Pop band Take That will take the stage in its current trio lineup, but there are rumors that Jason Orange might not want to miss out on joining his old band to sing for the newly crowned royal couple. Robbie Williams made it clear earlier this year he would not participate.
Take That played for Queen Elizabeth a few times over the years, but this event is special even for the former boy band. "A huge live band and orchestra, a choir, military drummers, the backdrop of Windsor Castle and the celebration of a new King. We can't wait," the pop icons said.
Some big name pop stars are missing
Opera buffs can look forward to Italian opera star Andrea Bocelli in a duet with Welsh bass-baritone Sir Bryn Terfel. Singer songwriter Freya Ridings is performing a duet with Alexis Ffrench, a composer and pianist who combines classical music with soul.
There will be a special Coronation Choir made up of singers from all over the UK, including shanty singers, farmers, cab drivers and reggae groups — backed up by a virtual choir with singers from all over the Commonwealth.
Other famous British pop stars that immediately come to mind including Elton John, Ed Sheeran, Harry Styles and Adele were either not asked to perform or had to cancel for scheduling reasons, like Australian pop diva Kylie Minogue.

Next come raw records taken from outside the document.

(** [marker.setMap(null)] and [leafletMapRef.current.removeLayer(m)]. *)
Definition marker_remove (m : Marker) (st : MapState) : MapState :=
  call (MarkerRemove m) st.

(** One turn of [stations.forEach] in the Google effect: a marker is
    created on the map, given its listener and pushed on the ref. *)
Definition google_marker (g : nat) (r : Render) (s : StationData) (st : MapState) : MapState :=
  let m := {| marker_id := next st; marker_map := g; marker_station := s |} in
  fresh (set_googleMarkersRef (googleMarkersRef st ++ [m])
           (call (MarkerListen (next st) (onMarkerClick (props r)))
              (call (MarkerAdd m) st))).

Definition leaflet_marker (l : nat) (r : Render) (s : StationData) (st : MapState) : MapState :=
  let m := {| marker_id := next st; marker_map := l; marker_station := s |} in
  fresh (set_leafletMarkersRef (leafletMarkersRef st ++ [m])
           (call (MarkerListen (next st) (onMarkerClick (props r)))
              (call (MarkerAdd m) st))).

Definition google_temp (g : nat) (loc : Location) (st : MapState) : MapState :=
  let t := {| temp_id := next st; temp_map := g; temp_position := loc |} in
  fresh (set_googleTempMarkerRef (Some t) (call (TempAdd t) st)).

Definition leaflet_temp (l : nat) (loc : Location) (st : MapState) : MapState :=
  let t := {| temp_id := next st; temp_map := l; temp_position := loc |} in
  fresh (set_leafletTempMarkerRef (Some t) (call (TempAdd t) st)).

(** *** The nine effects, in the order of the source

    An effect is the list of the statements it executes from the state
    [st] it starts in; a guard that fails gives the empty list. *)
Inductive Effect :=
| LoadScript | InitGoogle | PanGoogle | GoogleMarkers | GoogleTemp
| InitLeaflet | PanLeaflet | LeafletMarkers | LeafletTemp.

Definition effects : list Effect :=
  [LoadScript; InitGoogle; PanGoogle; GoogleMarkers; GoogleTemp;
   InitLeaflet; PanLeaflet; LeafletMarkers; LeafletTemp].

Definition loadScript (r : Render) (st : MapState) : list (MapState -> MapState) :=
  if negb (truthy (apiKey (props r))) then []
  else if window_google_maps st then [set_googleScriptLoaded true]
  else [appendScript (apiKey (props r))].

Definition initGoogle (r : Render) (st : MapState) : list (MapState -> MapState) :=
  match googleMapRef st with
  | None =>
      if truthy (apiKey (props r)) && loaded r then
        (match leafletMapRef st with
         | Some l => [leaflet_remove l; set_leafletMapRef None]
         | None => []
         end)
        ++ [google_new r; google_listen r]
      else []
  | Some _ => []
  end.

Definition panGoogle (r : Render) (st : MapState) : list (MapState -> MapState) :=
  match googleMapRef st with
  | Some g =>
      if truthy (apiKey (props r))
      then [call (MapView g (center (props r)) (zoom (props r)))]
      else []
  | None => []
  end.

Definition googleMarkers (r : Render) (st : MapState) : list (MapState -> MapState) :=
  match googleMapRef st with
  | Some g =>
      if truthy (apiKey (props r)) then
        map marker_remove (googleMarkersRef st)
        ++ [set_googleMarkersRef []]
        ++ map (google_marker g r) (stations (props r))
      else []
  | None => []
  end.

Definition googleTemp (r : Render) (st : MapState) : list (MapState -> MapState) :=
  match googleMapRef st with
  | Some g =>
      if truthy (apiKey (props r)) then
        (match googleTempMarkerRef st with
         | Some t => [call (TempRemove t)]
         | None => []
         end)
        ++ (match selectedLocation (props r) with
            | Some loc => [google_temp g loc]
            | None => []
            end)
      else []
  | None => []
  end.

Definition initLeaflet (r : Render) (st : MapState) : list (MapState -> MapState) :=
  match leafletMapRef st with
  | None =>
      if negb (truthy (apiKey (props r))) && window_L st then
        let map := next st in
        (match googleMapRef st with
         | Some _ => [set_googleMapRef None]
         | None => []
         end)
        ++ [leaflet_new map r;
            call (TileLayer map);
            call (MapListen map (onMapClick (props r)));
            set_leafletMapRef (Some map)]
      else []
  | Some _ => []
  end.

Pop classics on Spotify playlist
The British Department for Culture, Media and Sport (DCMS) put together a "Coronation Celebration Playlist" on Spotify that presents 26 songs from seven decades of British pop music.
Many of the pop classics are great dance songs, and one out of five is about reaching for the stars.
The most recent song on the playlist is Sam Ryder's "Space Man." He came in second in the 2022 Eurovision Song Contest, right after the Ukrainian entry. Since the winning country will not be able to host the event because of the war, the popular music competition will be therefore held in the UK this year.
Too few Commonwealth countries
At first glance the playlist looks fine, but critics soon addressed individual issues.
Originally, the list had 28 tracks, but Dizzee Rascal was dropped after those responsible learned that the rapper is currently on appeal after a conviction for assaulting his ex-fiancée.
Track number 27 also disappeared from the playlist. The Scottish rock duo The Proclaimers had that slot with the hit "I'm Gonna Be (500 Miles)," but was dropped for the band's anti-monarchy views.
A closer look also reveals that there are no artists from African or Pacific Commonwealth countries. Only three are not British acts: Jamaican Grace Jones, Canadian Michael Buble, and the German-Caribbean band Boney M. There are no other artists from the more than 50 Commonwealth countries, like Rihanna who hails from Barbados and Kylie Minogue from Australia.
Critics also point out a lack of diversity: Too many white artists, too few female artists.
This article was originally written in German.